The Virginia Court of Appeals has reaffirmed a $4,000 worker’s compensation award to a Virginia nurse who crashed her car while checking a cellphone.

The case started in November 2009 when on-call hospice nurse Donna Turpin was driving at night in mountainous Southwest Virginia and noticed a flash on her personal cellphone, which was tucked into a front pocket of her uniform. The distraction caused Ms. Turpin’s car to slide on some gravel, then skid out of control until it hit the bank on the other side of the road.

The protocol with her employer, Wythe County Community Hospital, was she would be contacted first by a pager provided and paid for by the employer. When the pager did not work, her personal cellphone served as a backup, and her home phone as a third option.

Earlier in the day, Ms. Turpin responded to 12 pages or calls, according to court documents.

The court opinion by appellate Judge Stephen R. McCullough said evidence established that when the accident occurred, the phone was effectively reserved for contact with the hospital.

Ms. Turpin testified that she was “very in tune to both [her] beeper and [her] cellphone.”

She said: “That is what I do from 4:30 [p.m.] Friday until 8:00 a.m. … Monday morning is respond to beepers and cellphones. That is what I am programmed to do.”

Whether the incoming message was work-related didn’t matter. The real issue was whether an injury arose “out of and in the course of [Ms. Turpin‘s] employment,” the judge wrote.
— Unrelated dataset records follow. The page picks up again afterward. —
Definition migration_0023_down : cstr := sql [
  "-- SQLite doesn't support DROP COLUMN in older versions";
  "-- These columns will just be ignored if not used"].

Definition migration_0024_up : cstr := sql [
  "-- Tiered retention columns on recordings";
  "ALTER TABLE recordings ADD COLUMN retention_tier INTEGER DEFAULT 2;";
  "ALTER TABLE recordings ADD COLUMN disk_pressure_eligible INTEGER DEFAULT 1;";
  "";
  "-- Tier multipliers and storage priority on streams";
  "ALTER TABLE streams ADD COLUMN tier_critical_multiplier REAL DEFAULT 3.0;";
  "ALTER TABLE streams ADD COLUMN tier_important_multiplier REAL DEFAULT 2.0;";
  "ALTER TABLE streams ADD COLUMN tier_ephemeral_multiplier REAL DEFAULT 0.25;";
  "ALTER TABLE streams ADD COLUMN storage_priority INTEGER DEFAULT 5;";
  "";
  "-- Daily storage statistics table for analytics";
  "CREATE TABLE IF NOT EXISTS storage_daily_stats (";
  "    id INTEGER PRIMARY KEY AUTOINCREMENT,";
  "    date TEXT NOT NULL,";
  "    stream_name TEXT NOT NULL,";
  "    tier INTEGER NOT NULL DEFAULT 2,";
  "    recording_count INTEGER NOT NULL DEFAULT 0,";
  "    total_bytes INTEGER NOT NULL DEFAULT 0,";
  "    deleted_count INTEGER NOT NULL DEFAULT 0,";
  "    deleted_bytes INTEGER NOT NULL DEFAULT 0,";
  "    created_at TIMESTAMP DEFAULT CURRENT_TIMESTAMP";
  ");";
  "";
  "-- Indexes for efficient queries on daily stats";
  "CREATE INDEX IF NOT EXISTS idx_storage_daily_stats_stream_date ON storage_daily_stats(stream_name, date);";
  "CREATE INDEX IF NOT EXISTS idx_storage_daily_stats_date_tier ON storage_daily_stats(date, tier);";
  "";
  "-- Index for tier-based retention queries";
  "CREATE INDEX IF NOT EXISTS idx_recordings_retention_tier ON recordings(retention_tier);";
  "CREATE INDEX IF NOT EXISTS idx_recordings_disk_pressure ON recordings(disk_pressure_eligible);"].

Definition migration_0024_down : cstr := sql [
  "DROP INDEX IF EXISTS idx_recordings_disk_pressure;";
  "DROP INDEX IF EXISTS idx_recordings_retention_tier;";
  "DROP INDEX IF EXISTS idx_storage_daily_stats_date_tier;";
  "DROP INDEX IF EXISTS idx_storage_daily_stats_stream_date;";
  "DROP TABLE IF EXISTS storage_daily_stats;";
  "SELECT 1;"].

Definition migration_0025_up : cstr := sql [
  "-- Detection performance indexes (new)";
  "CREATE INDEX IF NOT EXISTS idx_detections_recording_id ON detections(recording_id);";
  "";
  "-- Indexes previously only in db_core.c (never migrated)";
  "CREATE INDEX IF NOT EXISTS idx_events_timestamp ON events(timestamp);";
  "CREATE INDEX IF NOT EXISTS idx_events_type ON events(type);";
  "CREATE INDEX IF NOT EXISTS idx_events_stream ON events(stream_name);";
  "CREATE INDEX IF NOT EXISTS idx_recordings_end_time ON recordings(end_time);";
  "CREATE INDEX IF NOT EXISTS idx_recordings_complete_stream_start ON recordings(is_complete, stream_name, start_time);";
  "CREATE INDEX IF NOT EXISTS idx_streams_name ON streams(name);";
  "CREATE INDEX IF NOT EXISTS idx_detections_stream_timestamp ON detections(stream_name, timestamp);"].

Definition migration_0025_down : cstr := sql [
  "DROP INDEX IF EXISTS idx_detections_stream_timestamp;";
  "DROP INDEX IF EXISTS idx_streams_name;";
  "DROP INDEX IF EXISTS idx_recordings_complete_stream_start;";
  "DROP INDEX IF EXISTS idx_recordings_end_time;";
  "DROP INDEX IF EXISTS idx_events_stream;";
  "DROP INDEX IF EXISTS idx_events_type;";
  "DROP INDEX IF EXISTS idx_events_timestamp;";
  "DROP INDEX IF EXISTS idx_detections_recording_id;"].

Definition migration_0026_up : cstr := sql [
  "ALTER TABLE streams ADD COLUMN record_on_schedule INTEGER NOT NULL DEFAULT 0;";
  "ALTER TABLE streams ADD COLUMN recording_schedule TEXT DEFAULT NULL;"].

Definition migration_0026_down : cstr := sql [
  "SELECT 1;"].

Definition migration_0027_up : cstr := sql [
  "ALTER TABLE streams ADD COLUMN group_name TEXT NOT NULL DEFAULT '';"].

Definition migration_0027_down : cstr := sql [
  "SELECT 1;"].

Definition migration_0028_up : cstr := adjacent [
  "ALTER TABLE streams ADD COLUMN tags TEXT NOT NULL DEFAULT '';";
  "UPDATE streams SET tags = group_name WHERE (tags = '' OR tags IS NULL) AND group_name IS NOT NULL AND group_name != '';";
  "ALTER TABLE streams DROP COLUMN group_name;"].

Definition migration_0028_down : cstr := adjacent [
  "ALTER TABLE streams ADD COLUMN group_name TEXT NOT NULL DEFAULT '';";
  "UPDATE streams SET group_name = CASE WHEN instr(tags, ',') > 0 THEN substr(tags, 1, instr(tags, ',') - 1) ELSE tags END WHERE tags != '';";
  "ALTER TABLE streams DROP COLUMN tags;"].

Definition migration_0029_up : cstr := sql [
  "ALTER TABLE users ADD COLUMN allowed_tags TEXT DEFAULT NULL;"].

Definition migration_0029_down : cstr := sql [
  "SELECT 1;"].

Definition migration_0030_up : cstr := sql [
  "CREATE TABLE IF NOT EXISTS system_settings (";
  "    key   TEXT PRIMARY KEY,";
  "    value TEXT NOT NULL DEFAULT '',";
  "    updated_at INTEGER NOT NULL DEFAULT (strftime('%s', 'now'))";
  ");";
  "INSERT OR IGNORE INTO system_settings (key, value) VALUES ('setup_complete', '0');"].

Definition migration_0030_down : cstr := sql [
  "DROP TABLE IF EXISTS system_settings;"].

Definition migration_0031_up : cstr := sql [
  "ALTER TABLE streams ADD COLUMN onvif_port INTEGER DEFAULT 0;"].

Definition migration_0031_down : cstr := sql [
  "SELECT 1;"].

Definition migration_0032_up : cstr := sql [
  "CREATE TABLE IF NOT EXISTS recording_tags (";
  "    id INTEGER PRIMARY KEY AUTOINCREMENT,";
  "    recording_id INTEGER NOT NULL,";
  "    tag TEXT NOT NULL,";
  "    created_at INTEGER DEFAULT (strftime('%s', 'now')),";
  "    FOREIGN KEY (recording_id) REFERENCES recordings(id) ON DELETE CASCADE";
  ");";
  "";
  "CREATE UNIQUE INDEX IF NOT EXISTS idx_recording_tags_unique ON recording_tags(recording_id, tag);";
  "CREATE INDEX IF NOT EXISTS idx_recording_tags_tag ON recording_tags(tag);";
  "CREATE INDEX IF NOT EXISTS idx_recording_tags_recording ON recording_tags(recording_id);"].

Definition migration_0032_down : cstr := sql [
  "DROP INDEX IF EXISTS idx_recording_tags_recording;";
  "DROP INDEX IF EXISTS idx_recording_tags_tag;";
  "DROP INDEX IF EXISTS idx_recording_tags_unique;";
  "DROP TABLE IF EXISTS recording_tags;"].

Definition migration_0033_up : cstr := sql [
  "DELETE FROM streams WHERE TRIM(name) = '' OR name IS NULL;"].

Definition migration_0033_down : cstr := sql [
  "SELECT 1;"].

Definition migration_0034_up : cstr := sql [
  "UPDATE streams";
  "   SET url = substr(url, 1, instr(url, '://') + 2) ||";
  "             substr(substr(url, instr(url, '://') + 3),";
  "                    instr(substr(url, instr(url, '://') + 3), '@') + 1),";
  "       onvif_username = CASE";
  "           WHEN COALESCE(onvif_username, '') = '' THEN";
  "               CASE";
  "                   WHEN instr(substr(substr(url, instr(url, '://') + 3),";
  "                                     1,";
  "                                     instr(substr(url, instr(url, '://') + 3), '@') - 1),";
  "                              ':') > 0 THEN";
  "                       substr(substr(substr(url, instr(url, '://') + 3),";
  "                                           1,";
  "                                           instr(substr(url, instr(url, '://') + 3), '@') - 1),";
  "                              1,";
  "                              instr(substr(substr(url, instr(url, '://') + 3),";
  "                                                  1,";
  "                                                  instr(substr(url, instr(url, '://') + 3), '@') - 1),";
  "                                     ':') - 1)";
  "                   ELSE";
  "                       substr(substr(url, instr(url, '://') + 3),";
  "                              1,";
  "                              instr(substr(url, instr(url, '://') + 3), '@') - 1)";
  "               END";
  "           ELSE onvif_username";
  "       END,";
  "       onvif_password = CASE";
  "           WHEN COALESCE(onvif_password, '') = '' THEN";
  "               CASE";
  "                   WHEN instr(substr(substr(url, instr(url, '://') + 3),";
  "                                     1,";
  "                                     instr(substr(url, instr(url, '://') + 3), '@') - 1),";
  "                              ':') > 0 THEN";
  "                       substr(substr(substr(url, instr(url, '://') + 3),";
  "                                           1,";
  "                                           instr(substr(url, instr(url, '://') + 3), '@') - 1),";
  "                              instr(substr(substr(url, instr(url, '://') + 3),";
  "                                                  1,";
  "                                                  instr(substr(url, instr(url, '://') + 3), '@') - 1),";
  "                                     ':') + 1)";
  "                   ELSE ''";
  "               END";
  "           ELSE onvif_password";
  "       END";
  " WHERE instr(url, '://') > 0";
  "   AND instr(substr(url, instr(url, '://') + 3), '@') > 0";
  "   AND (";
  "        is_onvif = 1 OR";
  "        COALESCE(onvif_profile, '') != '' OR";
  "        COALESCE(onvif_username, '') != '' OR";
  "        COALESCE(onvif_password, '') != '' OR";
  "        COALESCE(onvif_port, 0) > 0";
  "   );"].

Definition migration_0034_down : cstr := sql [
  "SELECT 1;"].

Definition migration_0035_up : cstr := sql [
  "ALTER TABLE sessions ADD COLUMN last_activity_at INTEGER;";
  "UPDATE sessions";
  "   SET last_activity_at = COALESCE(last_activity_at, created_at, strftime('%s', 'now'));";
  "ALTER TABLE sessions ADD COLUMN idle_expires_at INTEGER;";
  "UPDATE sessions";
  "   SET idle_expires_at = COALESCE(idle_expires_at, expires_at, strftime('%s', 'now'));";
  "CREATE INDEX IF NOT EXISTS idx_sessions_user_last_activity";
  "    ON sessions(user_id, last_activity_at DESC);";
  "CREATE TABLE IF NOT EXISTS trusted_devices (";
  "    id INTEGER PRIMARY KEY AUTOINCREMENT,";
  "    user_id INTEGER NOT NULL,";
  "    token TEXT NOT NULL UNIQUE,";
  "    ip_address TEXT,";
  "    user_agent TEXT,";
  "    created_at INTEGER NOT NULL DEFAULT (strftime('%s', 'now')),";
  "    last_used_at INTEGER,";
  "    expires_at INTEGER NOT NULL,";
  "    FOREIGN KEY (user_id) REFERENCES users(id) ON DELETE CASCADE";
  ");";
  "CREATE INDEX IF NOT EXISTS idx_trusted_devices_user_id ON trusted_devices(user_id);";
  "CREATE INDEX IF NOT EXISTS idx_trusted_devices_token ON trusted_devices(token);";
  "CREATE INDEX IF NOT EXISTS idx_trusted_devices_expires_at ON trusted_devices(expires_at);"].

Definition migration_0035_down : cstr := sql [
  "DROP INDEX IF EXISTS idx_trusted_devices_expires_at;";
  "DROP INDEX IF EXISTS idx_trusted_devices_token;";
  "DROP INDEX IF EXISTS idx_trusted_devices_user_id;";
  "DROP TABLE IF EXISTS trusted_devices;";
  "DROP INDEX IF EXISTS idx_sessions_user_last_activity;"].

Definition migration_0036_up : cstr := sql [
  "ALTER TABLE streams ADD COLUMN admin_url TEXT DEFAULT '';"].

Definition migration_0036_down : cstr := sql [
  "SELECT 1;"].

Definition migration_0037_up : cstr := sql [
  "ALTER TABLE users ADD COLUMN allowed_login_cidrs TEXT DEFAULT NULL;"].

Definition migration_0037_down : cstr := sql [
  "SELECT 1;"].

Definition migration_0038_up : cstr := sql [
  "ALTER TABLE streams ADD COLUMN privacy_mode INTEGER DEFAULT 0;"].

Definition migration_0038_down : cstr := sql [
  "SELECT 1;"].

Definition migration_0039_up : cstr := sql [
  "ALTER TABLE streams ADD COLUMN motion_trigger_source TEXT DEFAULT '';"].

Definition migration_0039_down : cstr := sql [
  "SELECT 1;"].

Definition migration_0040_up : cstr := sql [
  "ALTER TABLE streams ADD COLUMN go2rtc_source_override TEXT DEFAULT '';";
  "ALTER TABLE streams ADD COLUMN sub_stream_url TEXT DEFAULT '';"].

Definition migration_0040_down : cstr := sql [
  "SELECT 1;"].

Definition migration_0041_up : cstr := sql [
  "ALTER TABLE streams ADD COLUMN audio_voice_enhancement INTEGER DEFAULT 0;"].

Definition migration_0041_down : cstr := sql [
  "SELECT 1;"].

Definition migration_0042_up : cstr := sql [
  "ALTER TABLE streams ADD COLUMN detection_url TEXT DEFAULT '';"].

Definition migration_0042_down : cstr := sql [
  "SELECT 1;"].

Definition embedded (version description : string) (up down : cstr) : migration_t :=
  mkMigration (lit version) (lit description) [] (Some up) (Some down) MIGRATE_STATUS_PENDING true.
The opinion was unpublished, meaning that it was not designated by the court to set legal precedent or be of significance to the legal system, but it could contribute to debates in cases involving doctors, reporters, food-delivery drivers and others whose work is tied to urgent cellphone calls.

However, the judge also wrote: “Cellphones and other communication devices are now ubiquitous. Employers commonly contact employees through such devices. … The mere possibility that a call on a cellphone might originate from an employer does not make any injury that occurs while the employee attempts to respond to the call, or a perceived call, one that arises out of employment. We conclude, however, on the discrete facts before us that Turpin’s injury was one that arose out of her employment.”

The Virginia Workers Compensation Commission found in December that Ms. Turpin, 51, was entitled to compensation for medical bills resulting from the accident, but her employer appealed.

“The lawyers for my employer decided that because the cellphone was involved, it wasn’t a workers’ comp case,” Ms. Turpin said last week. “But they also said it was an accident that happened on the job. So it’s kind of convoluted.”

Robert M. Himmel, attorney for the Wythe County Community Hospital and Travelers Indemnity Co. of America, said he was not authorized to comment on the case.

In the dissenting opinion, Judge D. Arthur Kelsey said the compensation commission found Ms. Turpin’s accident was caused by her inattentive “response to a potential work-related contact.”

“She was on call, but she was not in fact called,” he wrote. “No evidence suggests Turpin’s employer called her personal cellphone.”